To facilitate collaboration between pain and tech researchers using the PTL as a meeting point, we describe classes of potential tech applications for pain in Table 1 and provide brief examples of how tech has already—or might in the near future—be applied to support an individual’s pain care needs. This categorization scheme can aid pain researchers and technology developers in making sense of the evolving landscape of technological development that can be applied to pain care. We note that this summary represents the current state of tech development. In the future, new tools will be developed and new combinations of existing tools will be integrated to support the broader pain measurement and management lifecycle.

Table 1:

Classification of Tech Tools and Applications to Pain Care

CLASSES/TYPES OF TECHNOLOG PAIN CARE APPLICATIONS AND PTL-INSPIRED USE CASES
Artificial intelligence (AI)
  • Machine learning (ML)

  • Computer vision (CV)

Automated detection of neural pain markers, inference of acute pain incidents (e.g., bracing/grimace detection), and adaptive therapeutic recommendations
Big data/data analytics/data mining/data science Observational studies that surface trends in wide-scale pain prevalence, effects and complications of pain treatments, and other pain-relevant public health metrics (e.g., burden of disease)
Self-monitoring tools/apps (small data, self-experimentation) Self-tracking and analysis to identify personal factors that may improve or worsen symptoms
Pervasive/ubiquitous sensing
  • Smartphone/mobile sensing

  • Environmental sensors

  • Wearable sensors (clip-on, e-textiles built into fabric, ingestibles- and implantables– on/in/off body)

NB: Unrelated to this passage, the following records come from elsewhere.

(** * streamdeck-github-action-status: a shallow embedding and its properties

    The development follows the TypeScript sources:
    - [src/types.ts]       the records exchanged between the modules,
    - [src/github-api.ts]  [fetchWorkflowStatus], [getWorkflowRuns], [mapGitHubStatus],
    - [src/plugin.ts]      the [StreamDeckPlugin] class (session map, timers, key
                           handling, display updates).
    A second version of the plugin in the repository renders the image of a status
    itself instead of reading it from a cache; its handlers are the same, and the
    model follows [src/plugin.ts].

    Conventions of the embedding.
    - A TypeScript [string] is a [string]; an optional or nullable field is an
      [option]; a [number] that the program only uses as an integer (HTTP status,
      milliseconds, seconds, counters) is a [Z].
    - JavaScript truthiness is written out where the source relies on it
      ([truthy], [js_or], [js_or_num]).
    - A rejected promise or a thrown value is the left injection of [Settled];
      [try_catch] is the [try { ... } catch (error) { ... }] block.
    - The Node runtime objects the plugin talks to are explicit state: the table of
      live [setInterval] timers, the log of HTTPS requests issued, the list of
      suspended [refreshStatus] calls, and the frames written to the web socket. *)

From Stdlib Require Import ZArith String List DecimalString.
From stdpp Require Import gmap strings list.

Local Open Scope string_scope.
Local Open Scope Z_scope.

(** ** JavaScript helpers *)

Module JS.

(** [!!s] for a string: only the empty string is falsy. *)
Definition truthy (s : string) : bool := negb (String.eqb s "").

(** Truthiness of an optional string ([undefined] is falsy). *)
Definition truthy_opt (s : option string) : bool :=
  match s with
  | Some s => truthy s
  | None => false
  end.

(** [a || b] on optional strings with a string default. *)
Definition js_or (a : option string) (b : string) : string :=
  match a with
  | Some s => if truthy s then s else b
  | None => b
  end.

(** [a || b] on optional numbers: [undefined] and [0] are falsy. *)
Definition js_or_num (a : option Z) (b : Z) : Z :=
  match a with
  | Some n => if n =? 0 then b else n
  | None => b
  end.

(** Template-literal rendering [`${n}`] of an integer. *)
Definition toString (n : Z) : string := NilZero.string_of_int (Z.to_int n).

(** A thrown value: an [Error] instance carrying its [message], or anything else. *)
Inductive Thrown : Type :=
| ErrorObject (message : string)
| OtherValue.

(** A settled promise (or a terminated synchronous block): rejected/thrown on
    the left, resolved/returned on the right. *)
Definition Settled (A : Type) : Type := (Thrown + A)%type.

Definition resolve {A} (a : A) : Settled A := inr a.
Definition reject {A} (e : Thrown) : Settled A := inl e.

(** [const x = await p; k x] inside an [async] body. *)
Definition await {A B} (p : Settled A) (k : A -> Settled B) : Settled B :=
  match p with
  | inl e => inl e
  | inr a => k a
  end.

(** [try { body } catch (error) { handler error }]. *)
Definition try_catch {A} (body : Settled A) (handler : Thrown -> Settled A) : Settled A :=
  match body with
  | inl e => handler e
  | inr a => inr a
  end.

End JS.

(** ** src/types.ts *)

Module Types.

Can be used to track activity or physiological parameters related to pain (e.g., continuous passive monitoring to detect pain attacks, falls, and motion impairments) as well as to trigger just-in-time adaptive interventions (JITAI) or optimally release medication
Interactive interfaces
Self-(or proxy) report (prompted--EMA, IVR--or episodic reporting)
Can provide frequent, in-context, real-time data on subjective symptoms (pain, fatigue) and mood states, which can supplement retrospective assessments during clinical visits, as well as offer user-facing alerts (e.g., treatment or appointment reminders) and informatics (e.g., visualizations, reports, dashboards) to aid self-awareness and self-care
Extended reality (XR)
  • VR

  • Social VR

  • Augmented reality 

  • Mixed reality

Can implement existing or novel behavioral and rehabilitative interventions such as augmented cognitive-behavioral therapy, VR for management of procedure-related acute pain, and XR gaming for rehabilitation and sensory retraining.
Computer-mediated human-to-human communication (CMC)
  • Social networks/social media

  • SMS, email, telephone-based

  • Videoconferencing

Can be integrated into multimodal chronic pain interventions (e.g., use of SMS to prompt adaptive behaviors; intermittent phone or video therapy sessions) to promote increased engagement, participation and outcomes and/or to complement other tech-based interventions (e.g., use of online, phone or video delivered “coaching”; use of social media peer-support groups).
Speech technologies
  • Chatbot

  • Voice assistant/smart speaker

Can provide automated instruction or feedback to individuals for psychosocial support and education to facilitate effective pain self-management.
Games (exergames, serious games) “Serious”, or therapeutic, games can provide support, motivation, and skills training for pain self-management. Games for entertainment can provide distraction from pain. Exergames can help increase physical activity
E-learning (includes web-or mobile-based learning platforms) Can be used to teach self-management strategies to individuals living with pain, or to providers for their treatment of patients with pain.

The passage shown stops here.